◆ Aim of the exercise ◆
From the data below, please reproduce exactly everything from the line that contains "Proof. solve_decision. Defined." down to the line that contains "tri_pni := rec_pni r;", with both ends included.

◆ Data in this exercise ◆
(* ===== verification/AciPniUak.v ===== *)
(** * Releasing ACIs ([c/aci_pni_uak_helpers/aci_pni_uak_helpers.c])

    The client's ACI/UAK pairs go into a set; for each record found in the
    directory the answer has its phone number and PNI, and its ACI only if the
    client knows the matching UAK.  The records are selected without branches. *)

From stdpp Require Import gmap.
From S2P Require Import Prelude Errors HalfSipHash FixedSet FixedSetSpec FixedSetTheorems.
Local Open Scope Z_scope.

(** ** Data *)

Record aci_uak_pair := AciUakPair { pair_aci : Z * Z; pair_uak : Z * Z }.

Record signal_user_record := SignalUserRecord { rec_e164 : Z; rec_aci : Z * Z; rec_pni : Z * Z; rec_uak : Z * Z }.

Record e164_pni_aci_triple := Triple { tri_e164 : Z; tri_pni : Z * Z; tri_aci : Z * Z }.

(** The bytes and words of the structures. *)
Definition pair_key (p : aci_uak_pair) : list Z := bytes_of [(pair_aci p).1; (pair_aci p).2; (pair_uak p).1; (pair_uak p).2].
Definition pair_of (bs : list Z) : aci_uak_pair :=
  let ws := u64s_of bs in {| pair_aci := (nth 0 ws 0, nth 1 ws 0); pair_uak := (nth 2 ws 0, nth 3 ws 0) |}.
Definition record_of (ws : list Z) : signal_user_record :=
  {| rec_e164 := nth 0 ws 0; rec_aci := (nth 1 ws 0, nth 2 ws 0); rec_pni := (nth 3 ws 0, nth 4 ws 0); rec_uak := (nth 5 ws 0, nth 6 ws 0) |}.
Definition triple_words (t : e164_pni_aci_triple) : list Z :=
  [tri_e164 t; (tri_pni t).1; (tri_pni t).2; (tri_aci t).1; (tri_aci t).2].

(** ** Operations *)

(** The loop from pair [i]; [alloc] and [rnd] are the answers of [malloc] and
    [rand] at that pair. *)
Fixpoint load_aci_uak_pairs (alloc : nat -> bool) (rnd : nat -> Z) (i : nat) (index : fixedset) (pairs : list aci_uak_pair) :
    option (error_t * fixedset) :=
  match pairs with
  | [] => Some (err_SUCCESS, index)
  | p :: pairs =>
      match fixedset_upsert (alloc i) (rnd i) 1 index (pair_key p) with
      | Some (err, _, index) => if is_success err then load_aci_uak_pairs alloc rnd (S i) index pairs else Some (err, index)
      | None => None
      end
  end.

Definition ZERO_OR_U64MAX (v : Z) : Z := if v =? 0 then 0 else UINT64_MAX.
Definition not64 (v : Z) : Z := wrap64 (Z.lnot v).

(** The body of the loop for record [i]. *)
Definition create_triple (index : fixedset) (i : Z) (r : signal_user_record) : e164_pni_aci_triple :=
  let got_and := Z.land (ZERO_OR_U64MAX (not64 (rec_e164 r)))
                        (Z.lor (ZERO_OR_U64MAX (rec_aci r).1) (ZERO_OR_U64MAX (rec_aci r).2)) in
  let uak0 := Z.lor (Z.land (rec_uak r).1 got_and) (Z.land i (not64 got_and)) in
  let uak := (uak0, (rec_uak r).2) in
  let pair := {| pair_aci := rec_aci r; pair_uak := uak |} in
  let add_aci := fixedset_get index (pair_key pair) && negb (Z.lor uak.1 uak.2 =? 0) in
  let aci_and := if add_aci then UINT64_MAX else 0 in
  {| tri_e164 := Z.land got_and (rec_e164 r);
     tri_pni := (Z.land got_and (rec_pni r).1, Z.land got_and (rec_pni r).2);
     tri_aci := (Z.land (Z.land got_and aci_and) (rec_aci r).1, Z.land (Z.land got_and aci_and) (rec_aci r).2) |}.

(** [e164s] is not read. *)
Definition create_e164_pni_aci_triples (index : fixedset) (e164s : list Z) (ohtable_response : list signal_user_record) :
    list e164_pni_aci_triple :=
  imap (fun i r => create_triple index (Z.of_nat i) r) ohtable_response.

(** ** What the client may learn of a record *)

Definition found (r : signal_user_record) : bool := negb (rec_e164 r =? UINT64_MAX) && negb (((rec_aci r).1 =? 0) && ((rec_aci r).2 =? 0)).
Definition has_uak (r : signal_user_record) : bool := negb (((rec_uak r).1 =? 0) && ((rec_uak r).2 =? 0)).
Definition record_pair (r : signal_user_record) : aci_uak_pair := {| pair_aci := rec_aci r; pair_uak := rec_uak r |}.

#[export] Instance aci_uak_pair_eq_dec : EqDecision aci_uak_pair.
Proof. solve_decision. Defined.

Definition released (pairs : list aci_uak_pair) (r : signal_user_record) : e164_pni_aci_triple :=
  if found r then
    {| tri_e164 := rec_e164 r; tri_pni := rec_pni r;
       tri_aci := if has_uak r && bool_decide (record_pair r ∈ pairs) then rec_aci r else (0, 0) |}
  else {| tri_e164 := 0; tri_pni := (0, 0); tri_aci := (0, 0) |}.

(** ** Proofs *)

Definition is_u64_pair (p : Z * Z) : Prop := is_u64 p.1 /\ is_u64 p.2.
Definition pair_wf (p : aci_uak_pair) : Prop := is_u64_pair (pair_aci p) /\ is_u64_pair (pair_uak p).
Definition record_wf (r : signal_user_record) : Prop :=
  is_u64 (rec_e164 r) /\ is_u64_pair (rec_aci r) /\ is_u64_pair (rec_pni r) /\ is_u64_pair (rec_uak r).

(** The hash of the key leaves room for every probe. *)
Definition hash_ok (sipkey : list Z) (k : list Z) : Prop := key_wf (fixedset_new 32 sipkey) k.

#[local] Opaque halfsiphash_mem fixedset_upsert fixedset_get.

Lemma pair_key_inj p q : pair_wf p -> pair_wf q -> pair_key p = pair_key q -> p = q.
Proof.
  destruct p as [[] []], q as [[] []]. intros [[??] [??]] [[??] [??]] E. unfold pair_key in E. cbn [pair_aci pair_uak fst snd] in *.
  apply bytes_of_inj in E; [|by repeat (apply Forall_cons; split)..]. by simplify_eq.
Qed.

Lemma ones_and v : is_u64 v -> Z.land UINT64_MAX v = v.
Proof. intros Hv. rewrite Z.land_comm. change UINT64_MAX with (Z.ones 64). by rewrite Z.land_ones, Z.mod_small. Qed.

Lemma not64_zero v : is_u64 v -> (not64 v =? 0) = (v =? UINT64_MAX).
Proof.
  unfold is_u64, not64, wrap64, UINT64_MAX, Z.lnot. intros Hv. apply eq_true_iff_eq. rewrite !Z.eqb_eq.
  replace (Z.pred (- v)) with (2 ^ 64 - 1 - v + -1 * 2 ^ 64) by lia. rewrite Z_mod_plus_full, Z.mod_small; lia.
Qed.

Lemma got_mask r : is_u64 (rec_e164 r) ->
  Z.land (ZERO_OR_U64MAX (not64 (rec_e164 r))) (Z.lor (ZERO_OR_U64MAX (rec_aci r).1) (ZERO_OR_U64MAX (rec_aci r).2)) =
  if found r then UINT64_MAX else 0.
Proof.
  intros He. unfold ZERO_OR_U64MAX, found. rewrite not64_zero by done.
  by destruct (rec_e164 r =? UINT64_MAX), ((rec_aci r).1 =? 0), ((rec_aci r).2 =? 0).
Qed.

Lemma create_triple_spec index pairs i r : usable index -> fs_ksize index = 32%nat -> record_wf r -> Forall pair_wf pairs ->
  (found r = true -> key_wf index (pair_key (record_pair r))) -> (forall k, mem index k <-> exists p, p ∈ pairs /\ pair_key p = k) ->
  create_triple index i r = released pairs r.
Proof.
  intros [Hi _] Hk (He & Ha & Hp & Hu) Hpairs Hkey Hmem. unfold create_triple. cbv zeta. rewrite got_mask by done. unfold released.
  destruct (found r) eqn:F.
  2:{ by rewrite !Z.land_0_l. }
  change (not64 UINT64_MAX) with 0. destruct Ha, Hp, Hu.
  rewrite Z.land_0_r, Z.lor_0_r, (Z.land_comm (rec_uak r).1), (ones_and (rec_uak r).1), (ones_and (rec_e164 r)), (ones_and (rec_pni r).1), (ones_and (rec_pni r).2) by done. cbn [fst snd].
  replace ((rec_uak r).1, (rec_uak r).2) with (rec_uak r) by (by destruct (rec_uak r)). fold (record_pair r).
  replace ((rec_pni r).1, (rec_pni r).2) with (rec_pni r) by (by destruct (rec_pni r)).
  assert (Hget : fixedset_get index (pair_key (record_pair r)) = bool_decide (record_pair r ∈ pairs)).
  { apply eq_true_iff_eq. rewrite fixedset_get_spec, bool_decide_eq_true, Hmem by auto. split; [|by exists (record_pair r)].
    intros (p & Hin & E). rewrite Forall_forall in Hpairs. apply pair_key_inj in E; [by subst|by apply Hpairs|by split]. }
  rewrite Hget, (andb_comm (bool_decide _)). f_equal. unfold has_uak.
  replace (Z.lor (rec_uak r).1 (rec_uak r).2 =? 0) with (((rec_uak r).1 =? 0) && ((rec_uak r).2 =? 0)).
  2:{ apply eq_true_iff_eq. by rewrite andb_true_iff, !Z.eqb_eq, Z.lor_eq_0_iff. }
  destruct (_ && bool_decide _).
  - rewrite Z.land_diag, !ones_and by done. by rewrite <- surjective_pairing.
  - by rewrite Z.land_0_r, !Z.land_0_l.
Qed.

(** The set while the pairs are loaded; the bound keeps the capacity a 32-bit
    number. *)
Record loading (sipkey : list Z) (index : fixedset) (rest : nat) : Prop := {
  ld_usable : usable index;
  ld_ksize : fs_ksize index = 32%nat;
  ld_sip : fs_sipkey index = sipkey;
  ld_cap : fs_cap index <= 2 ^ 30;
  ld_size : fs_size index + Z.of_nat rest <= 2 ^ 29;
}.

Lemma loading_key_wf sipkey index rest k : loading sipkey index rest -> hash_ok sipkey k -> key_wf index k.
Proof. intros [_ Hk Hs _ _] H. unfold hash_ok, key_wf, fs_hash in *. by rewrite Hk, Hs. Qed.

Lemma loading_step sipkey alloc rnd index rest k : loading sipkey index (S rest) -> hash_ok sipkey k -> 0 <= rnd ->
  (exists replaced index', fixedset_upsert alloc rnd 1 index k = Some (err_SUCCESS, replaced, index') /\ loading sipkey index' rest /\
     forall x, mem index' x <-> mem index x \/ x = k) \/
  (exists replaced, fixedset_upsert alloc rnd 1 index k = Some (err_OOM, replaced, index) /\ alloc = false).
Proof.
  intros Hld Hk Hr. pose proof (loading_key_wf _ _ _ _ Hld Hk) as Hwf. destruct Hld as [[Hi Hlt] Hks Hsip Hc Hs].
  destruct (fixedset_upsert_spec alloc rnd 0 index k Hi Hwf Hlt ltac:(lia) Hr) as (err & replaced & index' & Hrun & [(-> & Hup & Hcap)|(-> & Ha & ->)]).
  - left. exists replaced, index'. split; [done|]. destruct Hup as (Hi' & Hk' & Hs' & Hlt' & _ & Hmem & Hsz). split; [|done].
    split; [by split|congruence|congruence|lia|]. destruct replaced; lia.
  - right. by exists replaced.
Qed.

Lemma load_spec sipkey alloc rnd pairs : forall i index, loading sipkey index (length pairs) ->
  Forall (fun p => hash_ok sipkey (pair_key p)) pairs -> (forall j, 0 <= rnd j) ->
  exists err index', load_aci_uak_pairs alloc rnd i index pairs = Some (err, index') /\
    ((err = err_SUCCESS /\ loading sipkey index' 0 /\ forall k, mem index' k <-> mem index k \/ exists p, p ∈ pairs /\ pair_key p = k) \/
     (err = err_OOM /\ exists j, alloc j = false)).
Proof.
  induction pairs as [|p pairs IH]; intros i index Hld Hh Hr; cbn [load_aci_uak_pairs].
  { exists err_SUCCESS, index. split; [done|]. left. split_and!; [done..|]. intros k. split; [by left|].
    by intros [?|(p & ?%not_elem_of_nil & _)]. }
  apply Forall_cons in Hh as [Hp Hh].
  destruct (loading_step sipkey (alloc i) (rnd i) index (length pairs) (pair_key p) Hld Hp (Hr i)) as [(rep & ix & -> & Hld' & Hmem)|(rep & -> & Ha)].
  - change (is_success err_SUCCESS) with true. cbv iota. destruct (IH (S i) ix Hld' Hh Hr) as (err & ix' & -> & Hor). exists err, ix'. split; [done|].
    destruct Hor as [(-> & Hld'' & Hmem')|Hoom]; [left|by right]. split_and!; [done..|]. intros k. rewrite Hmem', Hmem. split.
    + intros [[?| ->]|(q & Hq & <-)]; [by left|right; exists p; split; [left|done]|right; exists q; split; [by right|done]].
    + intros [?|(q & [->|Hq]%elem_of_cons & <-)]; [by left; left|by left; right|right; by exists q].
  - exists err_OOM, index. split; [done|]. right. split; [done|]. by exists i.
Qed.

Lemma loading_new sipkey n : Z.of_nat n <= 2 ^ 29 -> loading sipkey (fixedset_new 32 sipkey) n.
Proof. intros Hn. split; [split; [apply fixedset_new_inv|done]|done|done|done|]. simpl. lia. Qed.

(** The two steps of a request over a new set. *)
Lemma release_spec alloc rnd sipkey pairs e164s rs : Z.of_nat (length pairs) <= 2 ^ 29 -> (forall i, 0 <= rnd i) ->
  Forall pair_wf pairs -> Forall record_wf rs -> Forall (fun p => hash_ok sipkey (pair_key p)) pairs ->
  Forall (fun r => found r = true -> hash_ok sipkey (pair_key (record_pair r))) rs ->
  exists err index, load_aci_uak_pairs alloc rnd 0 (fixedset_new 32 sipkey) pairs = Some (err, index) /\
    ((err = err_SUCCESS /\ create_e164_pni_aci_triples index e164s rs = map (released pairs) rs) \/
     (err = err_OOM /\ exists i, alloc i = false)).
Proof.
  intros Hn Hr Hp Hrs Hhp Hhr.
  destruct (load_spec sipkey alloc rnd pairs 0 _ (loading_new sipkey _ Hn) Hhp Hr) as (err & index & Hrun & Hor).
  exists err, index. split; [done|]. destruct Hor as [(-> & Hld & Hmem)|Hoom]; [left|by right]. split; [done|].
  unfold create_e164_pni_aci_triples. change (map (released pairs) rs) with (released pairs <$> rs). rewrite <- (imap_const (released pairs) rs). apply imap_ext. intros i r Hir.
  rewrite Forall_lookup in Hrs, Hhr. pose proof Hld as [Hus Hks _ _ _]. apply create_triple_spec; [done|done|by eapply Hrs|done| |].
  - intros F. by eapply loading_key_wf, Hhr.
  - intros k. rewrite Hmem. split; [|by right]. intros [Hin|?]; [|done]. by apply fixedset_new_inv in Hin.
Qed.

(** ** Property *)

(** C9. Loading at most 2^29 pairs of the client ends and fails only when memory
    runs out. Otherwise each answer shows exactly what the client may learn:
    nothing of a number that is absent or removed, the number and the PNI of a
    registered one, and the ACI only if the record has a UAK and the client sent
    this ACI with this UAK. The hashes of the client's pairs and of the records'
    pairs are more than 2^34 below 2^64 ([hash_ok]), where hash + jump does not
    wrap. *)
Theorem aci_release_correct alloc rnd sipkey pairs e164s rs :
  Z.of_nat (length pairs) <= 2 ^ 29 -> (forall i, 0 <= rnd i) -> Forall pair_wf pairs -> Forall record_wf rs ->
  Forall (fun p => hash_ok sipkey (pair_key p)) pairs ->
  Forall (fun r => found r = true -> hash_ok sipkey (pair_key (record_pair r))) rs ->
  exists err index, load_aci_uak_pairs alloc rnd 0 (fixedset_new 32 sipkey) pairs = Some (err, index) /\
    ((err = err_SUCCESS /\ create_e164_pni_aci_triples index e164s rs = map (released pairs) rs) \/
     (err = err_OOM /\ exists i, alloc i = false)).
Proof. apply release_spec. Qed.

(** ** A small example *)

Definition toy_pairs : list aci_uak_pair := [AciUakPair (11, 12) (13, 14); AciUakPair (21, 22) (0, 0)].
(** Released; ACI withheld for a wrong UAK and for no UAK; removed; absent. *)
Definition toy_records : list signal_user_record :=
  [SignalUserRecord 1001 (11, 12) (15, 16) (13, 14); SignalUserRecord 1002 (11, 12) (17, 18) (13, 99);
   SignalUserRecord 1003 (21, 22) (25, 26) (0, 0); SignalUserRecord 1004 (0, 0) (0, 0) (0, 0);
   SignalUserRecord UINT64_MAX (UINT64_MAX, UINT64_MAX) (UINT64_MAX, UINT64_MAX) (UINT64_MAX, UINT64_MAX)].

Definition hash_okb (sipkey k : list Z) : bool :=
  (length k =? 32)%nat && (0 <=? fs_hash (fixedset_new 32 sipkey) k) && (fs_hash (fixedset_new 32 sipkey) k + 2 ^ 34 <? 2 ^ 64).

Lemma hash_okb_spec sipkey k : hash_okb sipkey k = true -> hash_ok sipkey k.
Proof. unfold hash_okb, hash_ok, key_wf. intros H. breflect. done. Qed.

Lemma aci_release_correct_witness :
  exists index, load_aci_uak_pairs (fun _ => true) (fun _ => 3) 0 (fixedset_new 32 small_sip) toy_pairs = Some (err_SUCCESS, index) /\
    map tri_aci (create_e164_pni_aci_triples index [] toy_records) = [(11, 12); (0, 0); (0, 0); (0, 0); (0, 0)] /\
    map tri_e164 (create_e164_pni_aci_triples index [] toy_records) = [1001; 1002; 1003; 0; 0].
Proof.
  destruct (aci_release_correct (fun _ => true) (fun _ => 3) small_sip toy_pairs [] toy_records) as (err & index & Hrun & Hor).
  - discriminate.
  - discriminate.
  - repeat (apply Forall_cons; split); ((by apply Forall_nil) || (unfold pair_wf, is_u64_pair, is_u64; simpl; lia)).
  - repeat (apply Forall_cons; split); ((by apply Forall_nil) || (unfold record_wf, is_u64_pair, is_u64, UINT64_MAX; simpl; lia)).
  - repeat (apply Forall_cons; split); ((by apply Forall_nil) || (apply hash_okb_spec; vm_compute; reflexivity)).
  - repeat (apply Forall_cons; split); ((by apply Forall_nil) || (intros _; apply hash_okb_spec; vm_compute; reflexivity)).
  - exists index. destruct Hor as [(-> & ->)|(_ & i & E)]; [|discriminate E]. split; [exact Hrun|]. vm_compute. split; reflexivity.
Defined.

◆ Result ◆
Proof. solve_decision. Defined.

Definition released (pairs : list aci_uak_pair) (r : signal_user_record) : e164_pni_aci_triple :=
  if found r then
    {| tri_e164 := rec_e164 r; tri_pni := rec_pni r;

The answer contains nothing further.